(** X5.  Unpacking slot [z] of a 64-bit word and packing the value back
    at [z] gives the word masked to the bits of the slot; the other
    slots of that word read 0. *)
Theorem repack_is_slot_mask (rb p z : Z) :
  5 <= rb -> 0 <= p < 2 ^ 64 -> 0 <= z <= 12 ->
  exists v w,
    getParityFromPackedParity rb p z = Some v /\
    getPackedParityFromParity v z = Some w /\
    w = Z.land p (Z.shiftl 0x1F (5 * z)) /\
    forall z', 0 <= z' <= 12 ->
      getParityFromPackedParity rb w z' = Some (if z' =? z then v else 0).
Proof.
  intros Hrb Hp Hz.
  exists (field p z), (Z.land p (Z.shiftl 0x1F (5 * z))).
  split; [apply unpack_is_field; lia|].
  pose proof (field_range p z) as Hv.
  split; [|split; [reflexivity|]].
  - rewrite pack_is_wrap_shiftl by (try apply row_lt_word; lia). f_equal.
    apply Z.bits_inj'. intros i Hi.
    rewrite testbit_wrap, Z.land_spec, !testbit_shiftl_row by lia.
    destruct (Z.leb_spec (5 * z) i), (Z.ltb_spec i (5 * z + 5));
      cbn [andb]; rewrite ?andb_false_r; try reflexivity.
    rewrite testbit_field by lia.
    change 31 with (Z.ones 5). rewrite Z.testbit_ones_nonneg by lia.
    replace (5 * z + (i - 5 * z)) with i by lia.
    destruct (Z.ltb_spec (i - 5 * z) 5); [cbn [andb]|lia].
    rewrite andb_true_r. destruct (Z.ltb_spec i 64); [reflexivity|].
    cbn [andb]. now rewrite (testbit_high p 64) by lia.
  - intros z' Hz'. rewrite unpack_is_field by lia. f_equal.
    apply Z.bits_inj'. intros j Hj.
    rewrite testbit_field, Z.land_spec, testbit_shiftl_row by lia.
    destruct (Z.eqb_spec z' z) as [->|Hne].
    + rewrite testbit_field by lia.
      change 31 with (Z.ones 5). rewrite Z.testbit_ones_nonneg by lia.
      replace (5 * z + j - 5 * z) with j by lia.
      destruct (Z.ltb_spec j 5); cbn [andb]; [|reflexivity].
      destruct (Z.leb_spec (5 * z) (5 * z + j)); [|lia].
      destruct (Z.ltb_spec (5 * z + j) (5 * z + 5)); [|lia].
      cbn [andb]. now rewrite andb_true_r.
    + rewrite Z.testbit_0_l.
      destruct (Z.ltb_spec j 5); cbn [andb]; [|reflexivity].
      destruct (Z.leb_spec (5 * z) (5 * z' + j)),
        (Z.ltb_spec (5 * z' + j) (5 * z + 5));
        cbn [andb]; rewrite ?andb_false_r; try reflexivity.
      lia.
Qed.
Lemma collect_cons r rs : collect (r :: rs) = issuesOf r ++ collect rs.
Proof. reflexivity. Qed.

Lemma single_issue_prefix c p :
  Forall (fun i => p `prefix_of` path i) [mkIssue c p].
Proof. constructor; [simpl; reflexivity | constructor]. Qed.

(** Closes the goals about a failure that carries one issue at [p]. *)
Ltac one_issue := split; [discriminate | apply single_issue_prefix].

Lemma runChecks_prefix x p checks :
  Forall (fun i => p `prefix_of` path i) (flat_map (runCheck x p) checks).
Proof.
  induction checks as [|c cs IH]; simpl; [constructor|].
  apply Forall_app; split; [|exact IH].
  destruct c; simpl; repeat case_match;
    first [apply single_issue_prefix | constructor].
Qed.

Lemma runChecks_path x p p' checks :
  flat_map (runCheck x p) checks = [] ->
  flat_map (runCheck x p') checks = [].
Proof.
  induction checks as [|c cs IH]; simpl; [done|].
  intros [H1 H2]%app_eq_nil. rewrite (IH H2), app_nil_r.
  destruct c; simpl in *; repeat case_match; done.
Qed.

Lemma parseItems_behaves f p i items :
  Forall (behaves f) items ->
  let rs := parseItems f p i items in
  (collect rs = [] -> omap dataOf rs = items) /\
  Forall (fun e => p `prefix_of` path e) (collect rs) /\
  forall p', collect (parseItems f p' i items) = [] -> collect rs = [].
Proof.
  intros Hall. revert i.
  induction Hall as [|v items Hv _ IH]; intros i; cbn [parseItems].
  { repeat split; auto. }
  destruct (IH (S i)) as (IH1 & IH2 & IH3). clear IH.
  destruct (Hv (p ++ [PIdx i])) as [Hres Hpath].
  rewrite !collect_cons.
  split; [|split].
  - intros [H1 H2]%app_eq_nil.
    destruct (f (p ++ [PIdx i]) v) as [w|errs]; simpl in *.
    + subst w. f_equal. auto.
    + destruct Hres as [Hne _]. done.
  - apply Forall_app; split; [|exact IH2].
    destruct (f (p ++ [PIdx i]) v) as [w|errs]; simpl; [constructor|].
    destruct Hres as [_ Hpre].
    eapply Forall_impl; [exact Hpre|].
    intros e He. simpl in He. etrans; [|exact He]. by apply prefix_app_r.
  - intros p' [H1 H2]%app_eq_nil.
    rewrite (IH3 p' H2), app_nil_r.
    specialize (Hpath (p' ++ [PIdx i])).
    destruct (Hv (p' ++ [PIdx i])) as [Hres' _].
    destruct (f (p' ++ [PIdx i]) v) as [w'|errs']; simpl in *.
    + destruct (f (p ++ [PIdx i]) v); simpl in *; done.
    + destruct Hres' as [Hne _]. done.
Qed.
(** * Constrained Device Application (CDA): coordinator, codec and connectors

    A shallow embedding of the Python sources

    - [programmingtheiot/data/DataUtil.py]
    - [programmingtheiot/cda/system/ActuatorAdapterManager.py]
    - [programmingtheiot/cda/system/SensorAdapterManager.py]
    - [programmingtheiot/cda/system/SystemPerformanceManager.py]
    - [programmingtheiot/cda/connection/MqttClientConnector.py]
    - [programmingtheiot/cda/connection/CoapClientConnector.py]
    - [programmingtheiot/cda/app/DeviceDataManager.py]

    Every class becomes a module holding a state record and one function per
    method; mutation of [self] is explicit state passing, and a method that
    can raise returns a [Py.res].  The first part of the file holds all the
    definitions, the second and third parts the lemmas and theorems. *)

From Stdlib Require Import ZArith QArith String Ascii List Bool Lia.
From Stdlib Require Import DecimalString DecimalPos.
From stdpp Require Import base option gmap strings.

Set Warnings "-register-all".

Open Scope Z_scope.

(* ===================================================================== *)
(** * Part I: definitions                                                *)
(* ===================================================================== *)

(** ** Python outcomes: a value or a raised exception *)

Module Py.

(** The exception classes that the modelled code can meet.  [OutsideModel]
    is not a Python exception: it marks an input on which this embedding
    gives no answer (a code point above 255, see [Json.scanstring]). *)
Inductive exn : Type :=
| JSONDecodeError
| TypeError
| ValueError
| RuntimeError
| UnicodeDecodeError
| RecursionError
| OutsideModel.

Inductive res (A : Type) : Type :=
| Ok (a : A)
| Raise (e : exn).

Arguments Ok {A} a.
Arguments Raise {A} e.

Definition bind {A B : Type} (m : res A) (k : A -> res B) : res B :=
  match m with
  | Ok a => k a
  | Raise e => Raise e
  end.

(** [try: body / except Exception as e: handler e].  Every exception class
    above derives from [Exception]; [OutsideModel] passes through, so that
    a gap of the embedding is never mistaken for a handled error. *)
Definition try_except {A : Type} (body : res A) (handler : exn -> res A) : res A :=
  match body with
  | Ok a => Ok a
  | Raise OutsideModel => Raise OutsideModel
  | Raise e => handler e
  end.

(** Truth value of an optional string ([if msg:]): [None] and the empty
    string are false. *)
Definition truthy_str (s : option string) : bool :=
  match s with
  | None => false
  | Some EmptyString => false
  | Some (String _ _) => true
  end.

End Py.

Notation "'let*' p ':=' m 'in' k" := (Py.bind m (fun x => match x with p => k end))
  (at level 10, p pattern, m at level 100, k at level 200).

(** ** Python floats

    The code under study never does arithmetic on a float: it compares
    floats, prints them ([repr]) and reads them back.  A finite float is
    therefore modelled by the exact decimal number [m * 10^e] that its
    [repr] denotes; the order on floats is the order on these decimals.
    Negative zero is identified with zero, and a literal is kept exactly as
    written (it is not rounded to binary64). *)

Inductive pyfloat : Type :=
| Finite (m e : Z)
| PosInf
| NegInf
| NaN.

Definition float_Q (m e : Z) : Q := (inject_Z m * Qpower (10 # 1) e)%Q.

(** [x < y] on floats: false as soon as one side is NaN. *)
Definition float_lt (x y : pyfloat) : bool :=
  match x with
  | NaN => false
  | PosInf => false
  | NegInf =>
      match y with
      | Finite _ _ | PosInf => true
      | NegInf | NaN => false
      end
  | Finite m1 e1 =>
      match y with
      | Finite m2 e2 => negb (Qle_bool (float_Q m2 e2) (float_Q m1 e1))
      | PosInf => true
      | NegInf | NaN => false
      end
  end.

(** [x > y] is [y < x]. *)
Definition float_gt (x y : pyfloat) : bool := float_lt y x.

Fixpoint strip_zeros (fuel : nat) (m e : Z) : Z * Z :=
  match fuel with
  | O => (m, e)
  | S k => if m mod 10 =? 0 then strip_zeros k (m / 10) (e + 1) else (m, e)
  end.

(** The canonical decimal: no trailing zero in the significand. *)
Definition float_norm (m e : Z) : pyfloat :=
  if m =? 0 then Finite 0 0
  else let '(m', e') := strip_zeros (Z.to_nat (Z.log2 (Z.abs m))) m e in
       Finite m' e'.

(** The float that the decimal literal [m * 10^e] denotes. *)
Definition decimal (m e : Z) : pyfloat := float_norm m e.

(** ** Strings *)

Definition dquote : ascii := "034"%char.
Definition backslash : ascii := "092"%char.
Definition code (c : ascii) : Z := Z.of_N (N_of_ascii c).

Definition digits_of (z : Z) : string := NilZero.string_of_int (Z.to_int z).

Fixpoint zeros (n : nat) : string :=
  match n with
  | O => EmptyString
  | S k => String "0" (zeros k)
  end.

Definition strlen (s : string) : Z := Z.of_nat (String.length s).

(** [str.replace(old, new)] for a non-empty [old]: occurrences are replaced
    from left to right and do not overlap. *)
Fixpoint replace_go (old new : string) (skip : nat) (s : string) : string :=
  match s with
  | EmptyString => EmptyString
  | String c s' =>
      match skip with
      | S k => replace_go old new k s'
      | O =>
          if String.prefix old s
          then new +:+ replace_go old new (String.length old - 1) s'
          else String c (replace_go old new 0 s')
      end
  end.

Definition replace (old new s : string) : string := replace_go old new 0 s.

(** [repr] of an int. *)
Definition int_repr (z : Z) : string := digits_of z.
(** * IBC channel discovery and aggregation (utils/get_ibc_channels.py)

    A shallow embedding of the channel-discovery pipeline of
    [get_ibc_channels.py] and the properties of its conflict-resolution
    policy.

    Conventions of the embedding.
    - JSON documents returned by [json.loads] are values of type [value];
      a JSON object is an association list (first binding wins), a Python
      [dict] built by the script (a row, a leaf of the result) is an
      association list as well, so that its key names are part of the model.
      JSON numbers are integers; strings are ASCII.
    - The nested result is a [gmap]: the outer keys are the configured
      symbols, the inner keys are the hashable Python values a counterparty
      key can be.
    - A Python exception is represented by its message [str(e)], which is all
      the script ever reads of it.
    - The network is an explicit world state threaded through every request;
      a request is identified by the resource and the arguments that
      [urljoin] formats into its URL.
    - The [while True] loop of the paginator takes fuel; running out of it
      is the outcome [Diverge], which no [except] clause catches.
    - Calls to [logger] are left out: they do not touch the data. *)

From Stdlib Require Import ZArith String Ascii List Permutation Lia.
From stdpp Require Import base option gmap strings list.
(** * ScholarScan: the review form, the prompt compiler and the request cycle

    A shallow embedding of [App.tsx] (the form state and its handlers),
    [types.ts] (the data model) and [services/geminiService.ts]
    ([analyzeDocument]).  Strings are sequences of UTF-16 code units, as in
    the language of the sources; the text-generation service, the file
    reader and the wording of the [SyntaxError] of [JSON.parse] are the
    environment and are passed in explicitly. *)

From Stdlib Require Import String Ascii NArith ZArith Bool Lia List.
Import ListNotations.
Local Open Scope N_scope.
Local Open Scope list_scope.

(** ** Strings of the host language *)

Definition jsstring := list N.

(** Bytes of a literal of this file (UTF-8) to code units.  The literals of
    the sources stay inside the basic multilingual plane, so sequences of
    one, two and three bytes are all that is decoded. *)
Fixpoint utf16_of_utf8 (bs : list N) : jsstring :=
  match bs with
  | [] => []
  | b0 :: r0 =>
      if b0 <? 128 then b0 :: utf16_of_utf8 r0
      else
        match r0 with
        | [] => [b0]
        | b1 :: r1 =>
            if b0 <? 224 then ((b0 mod 32) * 64 + b1 mod 64) :: utf16_of_utf8 r1
            else
              match r1 with
              | [] => [b0; b1]
              | b2 :: r2 =>
                  ((b0 mod 16) * 4096 + (b1 mod 64) * 64 + b2 mod 64)
                    :: utf16_of_utf8 r2
              end
        end
  end.

Definition js (s : string) : jsstring :=
  utf16_of_utf8 (map N_of_ascii (list_ascii_of_string s)).

(** Literals are compared as written; they are decoded only on demand. *)
Strategy 100 [js].
Arguments js : simpl never.

Definition dq : jsstring := [34].
Definition nl : jsstring := [10].
Definition quoted (s : string) : jsstring := dq ++ js s ++ dq.

(** [a === b] on strings. *)
Fixpoint str_eqb (a b : jsstring) : bool :=
  match a, b with
  | [], [] => true
  | x :: a', y :: b' => (x =? y) && str_eqb a' b'
  | _, _ => false
  end.

(** A string in a condition: the empty string is falsy. *)
Definition truthy (s : jsstring) : bool :=
  match s with [] => false | _ :: _ => true end.

(** WhiteSpace and LineTerminator code points: what [trim] strips and what
    [\s] matches. *)
Definition isWhiteSpace (c : N) : bool :=
  ((9 <=? c) && (c <=? 13)) || (c =? 32) || (c =? 160) || (c =? 5760)
  || ((8192 <=? c) && (c <=? 8202)) || (c =? 8232) || (c =? 8233)
  || (c =? 8239) || (c =? 8287) || (c =? 12288) || (c =? 65279).

Fixpoint trimStart (s : jsstring) : jsstring :=
  match s with
  | [] => []
  | c :: r => if isWhiteSpace c then trimStart r else s
  end.

Definition trim (s : jsstring) : jsstring :=
  rev (trimStart (rev (trimStart s))).

(** [s.split(/\s+/)]: the scan keeps the token being read (reversed) and
    whether the last unit belonged to a separator run. *)
Fixpoint split_ws_from (acc : jsstring) (in_sep : bool) (s : jsstring)
  : list jsstring :=
  match s with
  | [] => [rev acc]
  | c :: r =>
      if isWhiteSpace c
      then if in_sep then split_ws_from acc true r
           else rev acc :: split_ws_from [] true r
      else split_ws_from (c :: acc) false r
  end.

• _What the task asks_:
From the listing above, return the lines starting at the one with "induction Hall as" and ending at the one with "w. f_equal. auto.", both kept, exactly as they appear and nothing more.

• _Response to this exercise_:
  induction Hall as [|v items Hv _ IH]; intros i; cbn [parseItems].
  { repeat split; auto. }
  destruct (IH (S i)) as (IH1 & IH2 & IH3). clear IH.
  destruct (Hv (p ++ [PIdx i])) as [Hres Hpath].
  rewrite !collect_cons.
  split; [|split].
  - intros [H1 H2]%app_eq_nil.
    destruct (f (p ++ [PIdx i]) v) as [w|errs]; simpl in *.
    + subst w. f_equal. auto.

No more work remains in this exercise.